What is the number of lines below that contain the word "done"? Give only that number.

------ Records shown

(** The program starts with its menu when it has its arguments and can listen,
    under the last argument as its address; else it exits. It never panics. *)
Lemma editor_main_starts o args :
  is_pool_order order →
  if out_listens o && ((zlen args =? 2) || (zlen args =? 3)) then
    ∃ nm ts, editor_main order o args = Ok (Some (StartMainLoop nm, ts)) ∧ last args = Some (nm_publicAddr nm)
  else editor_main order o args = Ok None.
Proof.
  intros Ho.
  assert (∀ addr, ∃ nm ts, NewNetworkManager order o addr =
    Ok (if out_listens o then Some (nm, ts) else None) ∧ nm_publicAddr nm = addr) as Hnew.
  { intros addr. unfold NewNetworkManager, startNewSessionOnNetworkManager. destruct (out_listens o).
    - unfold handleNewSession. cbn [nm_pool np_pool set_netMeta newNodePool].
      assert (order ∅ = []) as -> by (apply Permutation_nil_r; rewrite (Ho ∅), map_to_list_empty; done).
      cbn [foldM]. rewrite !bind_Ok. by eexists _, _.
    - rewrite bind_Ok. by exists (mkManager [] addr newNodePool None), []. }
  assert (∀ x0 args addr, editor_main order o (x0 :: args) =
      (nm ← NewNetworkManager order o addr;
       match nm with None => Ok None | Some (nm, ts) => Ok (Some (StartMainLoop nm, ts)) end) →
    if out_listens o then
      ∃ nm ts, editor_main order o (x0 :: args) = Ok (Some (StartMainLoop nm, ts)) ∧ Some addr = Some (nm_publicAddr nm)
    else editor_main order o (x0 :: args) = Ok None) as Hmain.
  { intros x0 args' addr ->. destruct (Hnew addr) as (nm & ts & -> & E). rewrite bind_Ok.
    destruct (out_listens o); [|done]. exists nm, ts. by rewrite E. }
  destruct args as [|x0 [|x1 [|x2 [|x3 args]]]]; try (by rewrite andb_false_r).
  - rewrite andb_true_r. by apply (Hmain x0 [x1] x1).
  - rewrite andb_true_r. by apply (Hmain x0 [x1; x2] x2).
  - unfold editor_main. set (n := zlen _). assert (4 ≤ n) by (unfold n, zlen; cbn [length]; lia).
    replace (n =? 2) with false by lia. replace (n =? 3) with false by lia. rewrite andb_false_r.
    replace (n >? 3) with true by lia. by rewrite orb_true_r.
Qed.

------------

**Solution to the exercise:** 2